-- WHAT IS EXPECTED --
Transcribe the entries that follow, word for word.

[[ DATA SUPPLIED, beginning ]]

(** * ncc_publish: draft store, payload builder and publish queue

    A shallow embedding of the core of [ncc_publish.py]: the draft and tag
    tables, the canonical payload builder, the validation of authors and
    the commands that store them, the retry delay in float arithmetic and
    the dispatcher of the durable publish queue.  Every definition carries
    the name of the Python function it embeds. *)

From Stdlib Require Import ZArith QArith Qround Qabs Qpower Lia Lqa List Ascii.
From Stdlib Require SpecFloat.
From stdpp Require Import base option list sorting gmap strings pretty.

Set Warnings "-register-all".
Local Open Scope Z_scope.
Local Open Scope string_scope.
Local Open Scope list_scope.

(** ** Python values

    Payloads are the dicts that [json.load] returns and [json.dump] writes;
    [pyval] is the value type of such a dict.  JSON numbers are integers
    here (the program only ever stores [int] in a payload). *)

Inductive pyval : Type :=
| PNone : pyval
| PBool : bool -> pyval
| PInt : Z -> pyval
| PStr : string -> pyval
| PList : list pyval -> pyval
| PDict : gmap string pyval -> pyval.

(** A payload is a dict with string keys. *)
Abbreviation payload := (gmap string pyval).

(** [[key, value]], the shape of every tag the builder emits. *)
Definition tag2 (key value : string) : pyval := PList [PStr key; PStr value].

(** Truth value of a [str]: the empty string is falsy. *)
Definition str_truthy (s : string) : bool :=
  match s with EmptyString => false | _ => true end.

(** Truth value of an [Optional[str]]. *)
Definition opt_str_truthy (o : option string) : bool :=
  match o with Some s => str_truthy s | None => false end.

(** [x == key] for an arbitrary value [x] and a [str] [key]. *)
Definition py_eq_str (x : pyval) (key : string) : bool :=
  match x with PStr s => String.eqb s key | _ => false end.

(** [x == n] for an arbitrary value [x] and an [int] [n]; [True == 1] and
    [False == 0] as in Python. *)
Definition py_eq_int (x : pyval) (n : Z) : bool :=
  match x with
  | PInt z => Z.eqb z n
  | PBool b => Z.eqb (if b then 1 else 0) n
  | _ => false
  end.

(** [str(n)] for an [int]. *)
Definition py_str_of_int (n : Z) : string := pretty n.

(** ** Payload builder *)

Module Builder.

(** One iteration of the loop of [_tags_to_map]:
    [mapped.setdefault(key, []).append(value)]. *)
Definition setdefault_append (mapped : gmap string (list string))
    (kv : string * string) : gmap string (list string) :=
  <[ kv.1 := default [] (mapped !! kv.1) ++ [kv.2] ]> mapped.

Definition _tags_to_map (tags : list (string * string))
    : gmap string (list string) :=
  fold_left setdefault_append tags ∅.

(** [if key in tag_map: tags_list.append([key, tag_map[key][0]])].
    [None] stands for the [IndexError] of [[0]] on an empty list. *)
Definition emit_first (tag_map : gmap string (list string)) (key : string)
    : option (list pyval) :=
  match tag_map !! key with
  | None => Some []
  | Some vs => v ← head vs; Some [tag2 key v]
  end.

(** [for x in tag_map.get(key, []): tags_list.append([key, x])]. *)
Definition emit_all (tag_map : gmap string (list string)) (key : string)
    : list pyval :=
  map (tag2 key) (default [] (tag_map !! key)).

(** [published_at = tag_map.get("published_at", [None])[0]] followed by
    [if published_at: tags_list.append(["published_at", published_at])]. *)
Definition emit_published_at (tag_map : gmap string (list string))
    : option (list pyval) :=
  published_at ← head (default [None] (fmap (map Some) (tag_map !! "published_at")));
  Some (if opt_str_truthy published_at
        then match published_at with
             | Some v => [tag2 "published_at" v]
             | None => []
             end
        else []).

(** [if title: tags_list.append(["title", title])]. *)
Definition emit_title (title : option string) : list pyval :=
  match title with
  | Some t => if str_truthy t then [tag2 "title" t] else []
  | None => []
  end.

(** The tag list built by [_payload_from_draft]. *)
Definition draft_tags_list (kind : Z) (d : string) (title : option string)
    (tags : list (string * string)) : option (list pyval) :=
  let tag_map := _tags_to_map tags in
  let tags_list := [tag2 "d" d] in
  if Z.eqb kind 30050 then
    let tags_list := tags_list ++ emit_title title in
    p ← emit_published_at tag_map;
    let tags_list := tags_list ++ p in
    s ← emit_first tag_map "summary";
    let tags_list := tags_list ++ s in
    let tags_list := tags_list ++ emit_all tag_map "t" in
    l ← emit_first tag_map "lang";
    let tags_list := tags_list ++ l in
    v ← emit_first tag_map "version";
    let tags_list := tags_list ++ v in
    let tags_list := tags_list ++ emit_all tag_map "supersedes" in
    c ← emit_first tag_map "license";
    let tags_list := tags_list ++ c in
    let tags_list := tags_list ++ emit_all tag_map "authors" in
    e ← emit_first tag_map "eventid";
    Some (tags_list ++ e)
  else
    a ← emit_first tag_map "authoritative";
    let tags_list := tags_list ++ a in
    s ← emit_first tag_map "steward";
    let tags_list := tags_list ++ s in
    p ← emit_first tag_map "previous";
    let tags_list := tags_list ++ p in
    r ← emit_first tag_map "reason";
    let tags_list := tags_list ++ r in
    f ← emit_first tag_map "effective_at";
    let tags_list := tags_list ++ f in
    e ← emit_first tag_map "eventid";
    Some (tags_list ++ e).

[[ DATA SUPPLIED, end ]]

-- WRITTEN SOLUTION --
(** * ncc_publish: draft store, payload builder and publish queue

    A shallow embedding of the core of [ncc_publish.py]: the draft and tag
    tables, the canonical payload builder, the validation of authors and
    the commands that store them, the retry delay in float arithmetic and
    the dispatcher of the durable publish queue.  Every definition carries
    the name of the Python function it embeds. *)

From Stdlib Require Import ZArith QArith Qround Qabs Qpower Lia Lqa List Ascii.
From Stdlib Require SpecFloat.
From stdpp Require Import base option list sorting gmap strings pretty.

Set Warnings "-register-all".
Local Open Scope Z_scope.
Local Open Scope string_scope.
Local Open Scope list_scope.

(** ** Python values

    Payloads are the dicts that [json.load] returns and [json.dump] writes;
    [pyval] is the value type of such a dict.  JSON numbers are integers
    here (the program only ever stores [int] in a payload). *)

Inductive pyval : Type :=
| PNone : pyval
| PBool : bool -> pyval
| PInt : Z -> pyval
| PStr : string -> pyval
| PList : list pyval -> pyval
| PDict : gmap string pyval -> pyval.

(** A payload is a dict with string keys. *)
Abbreviation payload := (gmap string pyval).

(** [[key, value]], the shape of every tag the builder emits. *)
Definition tag2 (key value : string) : pyval := PList [PStr key; PStr value].

(** Truth value of a [str]: the empty string is falsy. *)
Definition str_truthy (s : string) : bool :=
  match s with EmptyString => false | _ => true end.

(** Truth value of an [Optional[str]]. *)
Definition opt_str_truthy (o : option string) : bool :=
  match o with Some s => str_truthy s | None => false end.

(** [x == key] for an arbitrary value [x] and a [str] [key]. *)
Definition py_eq_str (x : pyval) (key : string) : bool :=
  match x with PStr s => String.eqb s key | _ => false end.

(** [x == n] for an arbitrary value [x] and an [int] [n]; [True == 1] and
    [False == 0] as in Python. *)
Definition py_eq_int (x : pyval) (n : Z) : bool :=
  match x with
  | PInt z => Z.eqb z n
  | PBool b => Z.eqb (if b then 1 else 0) n
  | _ => false
  end.

(** [str(n)] for an [int]. *)
Definition py_str_of_int (n : Z) : string := pretty n.

(** ** Payload builder *)

Module Builder.

(** One iteration of the loop of [_tags_to_map]:
    [mapped.setdefault(key, []).append(value)]. *)
Definition setdefault_append (mapped : gmap string (list string))
    (kv : string * string) : gmap string (list string) :=
  <[ kv.1 := default [] (mapped !! kv.1) ++ [kv.2] ]> mapped.

Definition _tags_to_map (tags : list (string * string))
    : gmap string (list string) :=
  fold_left setdefault_append tags ∅.

(** [if key in tag_map: tags_list.append([key, tag_map[key][0]])].
    [None] stands for the [IndexError] of [[0]] on an empty list. *)
Definition emit_first (tag_map : gmap string (list string)) (key : string)
    : option (list pyval) :=
  match tag_map !! key with
  | None => Some []
  | Some vs => v ← head vs; Some [tag2 key v]
  end.

(** [for x in tag_map.get(key, []): tags_list.append([key, x])]. *)
Definition emit_all (tag_map : gmap string (list string)) (key : string)
    : list pyval :=
  map (tag2 key) (default [] (tag_map !! key)).

(** [published_at = tag_map.get("published_at", [None])[0]] followed by
    [if published_at: tags_list.append(["published_at", published_at])]. *)
Definition emit_published_at (tag_map : gmap string (list string))
    : option (list pyval) :=
  published_at ← head (default [None] (fmap (map Some) (tag_map !! "published_at")));
  Some (if opt_str_truthy published_at
        then match published_at with
             | Some v => [tag2 "published_at" v]
             | None => []
             end
        else []).

(** [if title: tags_list.append(["title", title])]. *)
Definition emit_title (title : option string) : list pyval :=
  match title with
  | Some t => if str_truthy t then [tag2 "title" t] else []
  | None => []
  end.

(** The tag list built by [_payload_from_draft]. *)
Definition draft_tags_list (kind : Z) (d : string) (title : option string)
    (tags : list (string * string)) : option (list pyval) :=
  let tag_map := _tags_to_map tags in
  let tags_list := [tag2 "d" d] in
  if Z.eqb kind 30050 then
    let tags_list := tags_list ++ emit_title title in
    p ← emit_published_at tag_map;
    let tags_list := tags_list ++ p in
    s ← emit_first tag_map "summary";
    let tags_list := tags_list ++ s in
    let tags_list := tags_list ++ emit_all tag_map "t" in
    l ← emit_first tag_map "lang";
    let tags_list := tags_list ++ l in
    v ← emit_first tag_map "version";
    let tags_list := tags_list ++ v in
    let tags_list := tags_list ++ emit_all tag_map "supersedes" in
    c ← emit_first tag_map "license";
    let tags_list := tags_list ++ c in
    let tags_list := tags_list ++ emit_all tag_map "authors" in
    e ← emit_first tag_map "eventid";
    Some (tags_list ++ e)
  else
    a ← emit_first tag_map "authoritative";
    let tags_list := tags_list ++ a in
    s ← emit_first tag_map "steward";
    let tags_list := tags_list ++ s in
    p ← emit_first tag_map "previous";
    let tags_list := tags_list ++ p in
    r ← emit_first tag_map "reason";
    let tags_list := tags_list ++ r in
    f ← emit_first tag_map "effective_at";
    let tags_list := tags_list ++ f in
    e ← emit_first tag_map "eventid";
    Some (tags_list ++ e).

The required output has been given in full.